Absent from Biden’s Europe trip: An endgame for war and cheaper gas


MADRID — President Biden issued a stark warning to Americans after Russian troops invaded Ukraine in February: Standing up to President Vladimir V. Putin could harm the US economy. “I’m not going to pretend it’s going to be painless,” he said in remarks in the East Room of the White House.

But few in Mr. Biden’s administration imagined how bitter warfare along the Russian border could lead to domestic political and economic pain: growing anger over $5-a-gallon gasoline, a growing frustration with rising food and rent prices, and growing opposition to the spending of billions of dollars. dollars on a foreign conflict with no end in sight.

At meetings of the Group of 7 nations and NATO this week in Europe, Mr Biden and his allies hammered home the idea that they must remain united against Russia while drawing new and stronger lines against what ‘they regard as predatory economic practices of China.

But the rallies also underscored the deep strains of war on Western leaders and consumers due to energy costs that have soared in the wake of tough sanctions on Russia and could rise further.

Despite all the steps Mr Biden and his allies have taken to counter Russian aggression – including a fast track to NATO membership for Finland and Sweden and a plan to cap the price of oil exports Russian – the leaders did not describe the end game in the long term. war of attrition.

Mr. Biden is already feeling the political heat from his swift response to the Ukraine invasion, though few of his opponents in the United States explicitly frame him that way. His efforts to ban Russian oil imports soon after the invasion were followed by global price spikes, which undermined consumer confidence and threatened the Democrats’ hold on Congress in the upcoming midterm elections. . Republicans have tried to blame the president’s policies on energy and climate, but the invasion and the West’s response to it are the reasons for the push.

If the war drags on and Mr Biden fails in his plan to keep Russian oil heavily priced, some analysts say oil prices could skyrocket to as high as $200 a barrel, which could mean $7 a gallon of gasoline or more — prices that, if sustained, would seriously damage Mr. Biden’s re-election hopes.

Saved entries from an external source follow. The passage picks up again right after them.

(* ===== verification/DistributedSnapshot.v ===== *)
(** * Distributed snapshots

    Models src/backend/cdb/cdbdistributedsnapshot.c,
    src/include/cdb/cdbdistributedsnapshot.h and the parts of
    src/backend/storage/ipc/procarray.c that make distributed snapshots: the
    coordinator takes a snapshot of the distributed transactions in progress,
    sends it in bytes to the segments, and each segment tests its local
    transactions against it, with the distributed log and two caches in between.

    Pointers to arrays are [option]s, [None] is NULL.  [malloc n] gives the
    contents of a new array of [n] elements, or [None] when memory is out.
    [gp_max_local_distributed_cache] is the argument [max_cache].  Assertions
    and debug output are left out. *)

From stdpp Require Import base list gmap sorting.
From S2P Require Import Prelude TransactionId Slru DistributedLog LocalDistribXact.

Record DistributedSnapshot := mkDS {
  xminAllDistributedSnapshots : Z;
  distribSnapshotId : Z;
  ds_xmin : Z;
  ds_xmax : Z;
  ds_count : Z;
  inProgressXidArray : option (list Z)
}.

Record DistributedSnapshotWithLocalMapping := mkDslm {
  dslm_ds : DistributedSnapshot;
  minCachedLocalXid : Z;
  maxCachedLocalXid : Z;
  currentLocalXidsCount : Z;
  inProgressMappedLocalXids : option (list Z)
}.

Inductive DistributedSnapshotCommitted :=
| DISTRIBUTEDSNAPSHOT_COMMITTED_NONE
| DISTRIBUTEDSNAPSHOT_COMMITTED_INPROGRESS
| DISTRIBUTEDSNAPSHOT_COMMITTED_VISIBLE
| DISTRIBUTEDSNAPSHOT_COMMITTED_UNKNOWN
| DISTRIBUTEDSNAPSHOT_COMMITTED_IGNORE.

#[export] Instance DistributedSnapshotCommitted_eq_dec : EqDecision DistributedSnapshotCommitted.
Proof. solve_decision. Defined.

(** Following a pointer to an array. *)
Definition deref (a : option (list Z)) : outcome (list Z) :=
  match a with Some l => Ok l | None => Ub end.

(** [memcpy] of [n] elements from the beginning of an array; of none, from any pointer. *)
Definition array_read (a : option (list Z)) (n : Z) : outcome (list Z) :=
  if n =? 0 then Ok [] else l ← deref a; mem_read l 0 n.

(** ** The log of committed distributed transactions, as the test uses it *)

Class CommitLog (L : Type) := {
  CommittedCheck : Z -> L -> outcome (bool * Z * L)
}.

(** ** The test of a local transaction *)

(** A loop that looks for a local id in an array, [n] ids from [i] on. *)
Fixpoint xid_scan (n : nat) (i localXid : Z) (mapped : option (list Z)) : outcome bool :=
  match n with
  | O => Ok false
  | S n =>
      l ← deref mapped;
      x ← zget l i;
      if TransactionIdEquals localXid x then Ok true else xid_scan n (i + 1) localXid mapped
  end.

(** The loop over [inProgressXidArray]: whether the id is found before a greater one. *)
Fixpoint progress_scan (n : nat) (i distribXid : Z) (a : option (list Z)) : outcome bool :=
  match n with
  | O => Ok false
  | S n =>
      l ← deref a;
      g ← zget l i;
      if distribXid =? g then Ok true
      else if distribXid <? g then Ok false
      else progress_scan n (i + 1) distribXid a
  end.

(** Saving that a local transaction belongs to one in progress. *)
Definition save_mapped (dslm : DistributedSnapshotWithLocalMapping) (localXid : Z)
  : outcome DistributedSnapshotWithLocalMapping :=
  if currentLocalXidsCount dslm <? ds_count (dslm_ds dslm) then
    l ← deref (inProgressMappedLocalXids dslm);
    l ← zset l (currentLocalXidsCount dslm) localXid;
    Ok (mkDslm (dslm_ds dslm)
          (if negb (TransactionIdIsValid (minCachedLocalXid dslm)) || TransactionIdPrecedes localXid (minCachedLocalXid dslm)
           then localXid else minCachedLocalXid dslm)
          (if negb (TransactionIdIsValid (maxCachedLocalXid dslm)) || TransactionIdFollows localXid (maxCachedLocalXid dslm)
           then localXid else maxCachedLocalXid dslm)
          (currentLocalXidsCount dslm + 1) (Some l))
  else Ok dslm.

(** Whether the local ids saved in the snapshot answer the question. *)
Definition mapped_check (dslm : DistributedSnapshotWithLocalMapping) (localXid : Z) : outcome bool :=
  if 0 <? currentLocalXidsCount dslm then
    if TransactionIdEquals localXid (minCachedLocalXid dslm) || TransactionIdEquals localXid (maxCachedLocalXid dslm)
    then Ok true
    else if TransactionIdFollows localXid (minCachedLocalXid dslm) && TransactionIdPrecedes localXid (maxCachedLocalXid dslm)
    then xid_scan (Z.to_nat (currentLocalXidsCount dslm)) 0 localXid (inProgressMappedLocalXids dslm)
    else Ok false
  else Ok false.

(** The part that compares a distributed id with the snapshot. *)
Definition snapshot_check (dslm : DistributedSnapshotWithLocalMapping) (localXid distribXid : Z) (isVacuumCheck : bool)
  : outcome (DistributedSnapshotCommitted * DistributedSnapshotWithLocalMapping) :=
  let ds := dslm_ds dslm in
  if distribXid <? xminAllDistributedSnapshots ds then Ok (DISTRIBUTEDSNAPSHOT_COMMITTED_IGNORE, dslm)
  else if isVacuumCheck then Ok (DISTRIBUTEDSNAPSHOT_COMMITTED_INPROGRESS, dslm)
  else if distribXid <? ds_xmin ds then Ok (DISTRIBUTEDSNAPSHOT_COMMITTED_VISIBLE, dslm)
  else if ds_xmax ds <=? distribXid then Ok (DISTRIBUTEDSNAPSHOT_COMMITTED_INPROGRESS, dslm)
  else
    found ← progress_scan (Z.to_nat (u32 (ds_count ds))) 0 distribXid (inProgressXidArray ds);
    if (found : bool) then
      dslm ← save_mapped dslm localXid;
      Ok (DISTRIBUTEDSNAPSHOT_COMMITTED_INPROGRESS, dslm)
    else Ok (DISTRIBUTEDSNAPSHOT_COMMITTED_VISIBLE, dslm).

Section Test.
  Context {L : Type} `{!CommitLog L} (max_cache : Z).

Definition DistributedSnapshotWithLocalMapping_CommittedTest (dslm : DistributedSnapshotWithLocalMapping) (localXid : Z)
    (isVacuumCheck : bool) (cache : option LocalDistribXactCache) (log : L)
  : outcome (DistributedSnapshotCommitted * DistributedSnapshotWithLocalMapping * option LocalDistribXactCache * L) :=
  if negb (TransactionIdIsNormal localXid) then Ok (DISTRIBUTEDSNAPSHOT_COMMITTED_IGNORE, dslm, cache, log)
  else
    mapped ← mapped_check dslm localXid;
    if (mapped : bool) then Ok (DISTRIBUTEDSNAPSHOT_COMMITTED_INPROGRESS, dslm, cache, log)
    else
      match LocalDistribXactCache_CommittedFind max_cache localXid cache with
      | (Some distribXid, cache) =>
          '(r, dslm) ← snapshot_check dslm localXid distribXid isVacuumCheck;
          Ok (r, dslm, cache, log)
      | (None, cache) =>
          '(found, distribXid, log) ← CommittedCheck localXid log;
          if (found : bool) then
            cache ← LocalDistribXactCache_AddCommitted max_cache localXid distribXid cache;
            '(r, dslm) ← snapshot_check dslm localXid distribXid isVacuumCheck;
            Ok (r, dslm, cache, log)
          else Ok (DISTRIBUTEDSNAPSHOT_COMMITTED_UNKNOWN, dslm, cache, log)
      end.
End Test.

(** ** Resetting and copying *)

Section Memory.
  Context (malloc : Z -> option (list Z)) (maxProcs : Z).

Definition GetMaxSnapshotXidCount : Z := maxProcs.

Definition GetMaxSnapshotDistributedXidCount : Z := GetMaxSnapshotXidCount.

(** An array that is there is kept, another one is allocated. *)
Definition alloc_array (a : option (list Z)) (n : Z) : outcome (list Z) :=
  match a with
  | Some l => Ok l
  | None => match malloc n with Some l => Ok l | None => Err "out of memory" end
  end.

Definition DistributedSnapshot_Reset (ds : DistributedSnapshot) : outcome DistributedSnapshot :=
  l ← alloc_array (inProgressXidArray ds) GetMaxSnapshotDistributedXidCount;
  Ok (mkDS InvalidDistributedTransactionId 0 InvalidDistributedTransactionId InvalidDistributedTransactionId 0 (Some l)).

Definition DistributedSnapshot_Copy (target source : DistributedSnapshot) : outcome DistributedSnapshot :=
  target ← DistributedSnapshot_Reset target;
  let target := mkDS (xminAllDistributedSnapshots source) (distribSnapshotId source) (ds_xmin source) (ds_xmax source)
                  (ds_count source) (inProgressXidArray target) in
  if ds_count source =? 0 then Ok target
  else
    xids ← array_read (inProgressXidArray source) (ds_count source);
    l ← deref (inProgressXidArray target);
    l ← mem_write l 0 xids;
    Ok (mkDS (xminAllDistributedSnapshots target) (distribSnapshotId target) (ds_xmin target) (ds_xmax target)
          (ds_count target) (Some l)).

(** The part of a snapshot that concerns distributed transactions, with
    [haveDistribSnapshot]. *)
Definition SnapshotResetDslm (dslm : DistributedSnapshotWithLocalMapping) : outcome (bool * DistributedSnapshotWithLocalMapping) :=
  mapped ← alloc_array (inProgressMappedLocalXids dslm) GetMaxSnapshotXidCount;
  ds ← DistributedSnapshot_Reset (dslm_ds dslm);
  Ok (false, mkDslm ds InvalidTransactionId InvalidTransactionId 0 (Some mapped)).

(** ** Bytes *)

Definition sizeof_DistributedTransactionId : Z := 8.
Definition sizeof_DistributedSnapshotId : Z := 4.
Definition sizeof_int32 : Z := 4.

Definition DistributedSnapshot_SerializeSize (ds : DistributedSnapshot) : Z :=
  sizeof_DistributedSnapshotId + 3 * sizeof_DistributedTransactionId + sizeof_int32 +
  sizeof_DistributedTransactionId * ds_count ds.

(** The bytes written, the buffer starting at [p], and their number. *)
Definition DistributedSnapshot_Serialize (ds : DistributedSnapshot) (buf : list Z) (p : Z) : outcome (Z * list Z) :=
  let start := p in
  buf ← mem_write buf p (le_split 8 (xminAllDistributedSnapshots ds));
  let p := p + sizeof_DistributedTransactionId in
  buf ← mem_write buf p (le_split 4 (u32 (distribSnapshotId ds)));
  let p := p + sizeof_DistributedSnapshotId in
  buf ← mem_write buf p (le_split 8 (ds_xmin ds));
  let p := p + sizeof_DistributedTransactionId in
  buf ← mem_write buf p (le_split 8 (ds_xmax ds));
  let p := p + sizeof_DistributedTransactionId in
  buf ← mem_write buf p (le_split 4 (u32 (ds_count ds)));
  let p := p + sizeof_int32 in
  xids ← array_read (inProgressXidArray ds) (ds_count ds);
  buf ← mem_write buf p (flat 8 xids);
  let p := p + sizeof_DistributedTransactionId * ds_count ds in
  Ok (p - start, buf).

A protracted conflict would also force the United States and its allies to find additional funds for military and other aid to Ukraine, on top of the $40 billion Congress has already approved this year. For now, it’s just a small group of opponents who are questioning the spending, but that discontent could spread, providing a line of attack for former President Donald J. Trump, who is pointing to plans for a rematch with Mr. Biden in 2024.

Those undercurrents make the coming months crucial for Mr. Biden and his emboldened international coalition — a fact that administration officials have begun to acknowledge. Mr Biden’s national security adviser, Jake Sullivan, told reporters on the sidelines of G7 meetings in the German Alps that allies would try to help outgunned Ukrainian forces gain as much leverage as possible in war before winter, because “an overwhelming conflict is not in the interests of the Ukrainian people, for obvious reasons.

Mr. Sullivan and Treasury Secretary Janet L. Yellen said this week that officials would move quickly to negotiate and implement the myriad unresolved details of the proposed cap on the price of Russian oil exports, promising that there would be a relief for drivers at the gas pump when it is set up. But many economists and energy experts doubt that the cap, which has never been tried on a global scale like this, can come to fruition effectively anytime soon. Privately, some administration officials admit it could take until late fall or longer.

European leaders have more publicly grappled this week with the pain of war for their citizens, particularly the availability and price of energy. But in a few limited speeches in Germany and Spain, Mr. Biden expressed only unwavering resolve in the cause of deterring Mr. Putin’s assaults.

“We send an unequivocal message, in my view,” Biden said Wednesday in Madrid, “that NATO is strong, united, and the steps we take at this summit will further increase our collective strength.”

The president’s focus this week on war, energy price inflation and looming threats from China came to the exclusion of many of the issues that dominated his 2020 campaign — and current controversies that animate his party at home.

He and his fellow leaders rarely mentioned the Covid-19 pandemic. Mr. Biden’s sprawling — and stalled — plans for new social programs have been shelved. Even climate change has mostly been relegated to lofty promises in public forums rather than concrete promises of action.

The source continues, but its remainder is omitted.